## Your goal
Your task is to filter the entries and copy every line containing the string "toProto".

## Data provided
(** Over a PostgresStore the Get and CheckOwner handlers never panic,
    whatever the database does. *)
Theorem postgres_handlers_never_panic {Conn} (db : sqlx.DB Conn) (w : World Conn) :
  (forall req, fst (getOrderHandler_Handle (postgres.PostgresStore db) req w) <> Panic)
  /\ (forall req,
        fst (checkOrderOwnerHandler_Handle (postgres.PostgresStore db) req w)
        <> Panic).
Proof.
  assert (N : forall id, fst (store.Get (postgres.PostgresStore db) id (orders.db w))
                         <> (None, None)).
  { intros id.
    destruct (sqlx.GetContext db postgres.getQuery id postgres.zeroOrder (orders.db w))
      as [[row err] c'] eqn:E.
    rewrite (postgres_Get_cases db id _ row err c' E).
    destruct err as [e |]; [destruct (errors.Is e sql.ErrNoRows) |]; discriminate. }
  split; intros req.
  - destruct (String.eqb_spec (orderv1.GetOrderRequest.Id req) "") as [Hid | Hid].
    + unfold getOrderHandler_Handle, getOrderHandler_validate. rewrite Hid. discriminate.
    + specialize (N (orderv1.GetOrderRequest.Id req)).
      destruct (store.Get (postgres.PostgresStore db) _ (orders.db w))
        as [[order err] s] eqn:Hget.
      rewrite (getOrder_run _ w req order err s Hid Hget).
      destruct err as [e |]; [| destruct order]; simpl; try discriminate.
      now elim N.
  - destruct (String.eqb_spec (orderv1.CheckOrderOwnerRequest.OrderId req) "")
      as [Hid | Hid].
    { unfold checkOrderOwnerHandler_Handle, checkOrderOwnerHandler_validate.
      rewrite Hid. discriminate. }
    destruct (String.eqb_spec (orderv1.CheckOrderOwnerRequest.UserId req) "")
      as [Hu | Hu].
    { unfold checkOrderOwnerHandler_Handle, checkOrderOwnerHandler_validate.
      rewrite Hu. destruct (String.eqb _ ""); discriminate. }
    specialize (N (orderv1.CheckOrderOwnerRequest.OrderId req)).
    destruct (store.Get (postgres.PostgresStore db) _ (orders.db w))
      as [[order err] s] eqn:Hget.
    rewrite (checkOrderOwner_run _ w req order err s Hid Hu Hget).
    destruct err as [e |]; [| destruct order as [o |]]; simpl; try discriminate.
    + destruct (String.eqb (entity.UserID o) _); discriminate.
    + now elim N.
Qed.

(** GetOrder over a PostgresStore, for a non-empty id: when the database
    reports sql.ErrNoRows, also inside a wrapping error, the answer is NotFound
    carrying the sentinel ErrOrderNotFound and not the error of the
    database; any other error of the database, one that does not contain
    the store's sentinel, is answered with the internal error carrying it;
    a row read without error is answered in wire form. *)
Theorem postgres_getOrder_outcomes {Conn} (db : sqlx.DB Conn) (w : World Conn)
    (req : orderv1.GetOrderRequest.t) row err c' :
  orderv1.GetOrderRequest.Id req <> "" ->
  sqlx.GetContext db postgres.getQuery (orderv1.GetOrderRequest.Id req)
    postgres.zeroOrder (orders.db w) = ((row, err), c') ->
  let run := getOrderHandler_Handle (postgres.PostgresStore db) req w in
  snd run = logged w (CallGet (orderv1.GetOrderRequest.Id req)) c'
  /\ (forall e, err = Some e -> errors.Is e sql.ErrNoRows = true ->
        fst run = Value (Fail (NewError CodeNotFound (Some (store.ErrOrderNotFound : error)))))
  /\ (forall e, err = Some e -> errors.Is e sql.ErrNoRows = false ->
        errors.Is e store.ErrOrderNotFound = false ->
        fst run = Value (Fail (NewError CodeInternal (Some e))))
  /\ (forall msg, err = Some (errors.New msg) ->
        fst run = Value (Fail (NewError CodeInternal (Some (errors.New msg)))))
  /\ (err = None ->
      fst run = Value (Resp {| orderv1.GetOrderResponse.Order := toProto row |})).
Proof.
  intros Hid Hdb run.
  pose proof (postgres_Get_cases db _ _ row err c' Hdb) as G.
  subst run.
  destruct err as [e |]; [destruct (errors.Is e sql.ErrNoRows) eqn:Hn |].
  - rewrite (getOrder_run _ w req _ _ c' Hid G). simpl.
    split; [reflexivity |]. split; [reflexivity |].
    split; [intros e0 H H0; injection H as <-; congruence |].
    split; [| discriminate].
    intros msg H. injection H as ->. discriminate Hn.
  - rewrite (getOrder_run _ w req _ _ c' Hid G). simpl.
    split; [reflexivity |].
    split; [intros e0 H H0; injection H as <-; congruence |].
    split; [intros e0 H _ H1; injection H as <-; now rewrite H1 |].
    split; [| discriminate].
    intros msg H. now injection H as ->.
  - rewrite (getOrder_run _ w req _ _ c' Hid G). simpl.
    split; [reflexivity |]. split; [discriminate |]. split; [discriminate |].
    split; [discriminate | reflexivity].
Qed.

Lemma postgres_getOrder_outcomes_witness :
  let req := orderv1.GetOrderRequest.mk "order-404" in
  let w := dbsamples.world (Some samples.order1) in
  let e : error := sql.ErrNoRows in
  orderv1.GetOrderRequest.Id req <> ""
  /\ sqlx.GetContext dbsamples.oneRow postgres.getQuery "order-404"
       postgres.zeroOrder (orders.db w)
     = ((postgres.zeroOrder, Some e), Some samples.order1)
  /\ errors.Is e sql.ErrNoRows = true
  /\ fst (getOrderHandler_Handle (postgres.PostgresStore dbsamples.oneRow) req w)
     = Value (Fail (NewError CodeNotFound (Some (store.ErrOrderNotFound : error)))).
Proof.
  split; [discriminate |]. split; [reflexivity |]. split; [reflexivity |].
  destruct (postgres_getOrder_outcomes dbsamples.oneRow
              (dbsamples.world (Some samples.order1))
              (orderv1.GetOrderRequest.mk "order-404")
              postgres.zeroOrder (Some (sql.ErrNoRows : error)) (Some samples.order1)
              ltac:(discriminate) eq_refl) as [_ [H _]].
  exact (H (sql.ErrNoRows : error) eq_refl eq_refl).
Defined.

(** PostgresStore.List returns the orders the database selected when the
    database reports no error, and the nil slice with the error otherwise,
    whatever the database left in the destination; the List handler then
    answers with the internal error carrying the error of the database. *)
Theorem postgres_List_outcomes {Conn} (db : sqlx.DB Conn) (w : World Conn)
    (req : orderv1.ListOrdersRequest.t) rows err c' :
  sqlx.SelectContext db postgres.listQuery [] (orders.db w) = ((rows, err), c') ->
  (forall e, err = Some e ->
     store.List (postgres.PostgresStore db) (orders.db w) = (([], Some e), c')
     /\ fst (listOrdersHandler_Handle (postgres.PostgresStore db) req w)
        = Value (Fail (NewError CodeInternal (Some e))))
  /\ (err = None ->
      store.List (postgres.PostgresStore db) (orders.db w) = ((rows, None), c')
      /\ forall os, rows = map Some os ->
           fst (listOrdersHandler_Handle (postgres.PostgresStore db) req w)
           = Value (Resp {| orderv1.ListOrdersResponse.Orders := map toProto os |})).
Proof.
  intros Hdb.
  assert (L : store.List (postgres.PostgresStore db) (orders.db w)
              = match err with
                | Some e => (([], Some e), c')
                | None => ((rows, None), c')
                end).
  { simpl. unfold postgres.List. now rewrite Hdb. }
  split.
  - intros e ->. split; [exact L |].
    now rewrite (listOrders_run _ w req _ _ c' L).
  - intros ->. split; [exact L |]. intros os ->.
    rewrite (listOrders_run _ w req _ _ c' L). simpl.
    now rewrite convertAll_map.
Qed.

## Solution to this problem
      fst run = Value (Resp {| orderv1.GetOrderResponse.Order := toProto row |})).
           = Value (Resp {| orderv1.ListOrdersResponse.Orders := map toProto os |})).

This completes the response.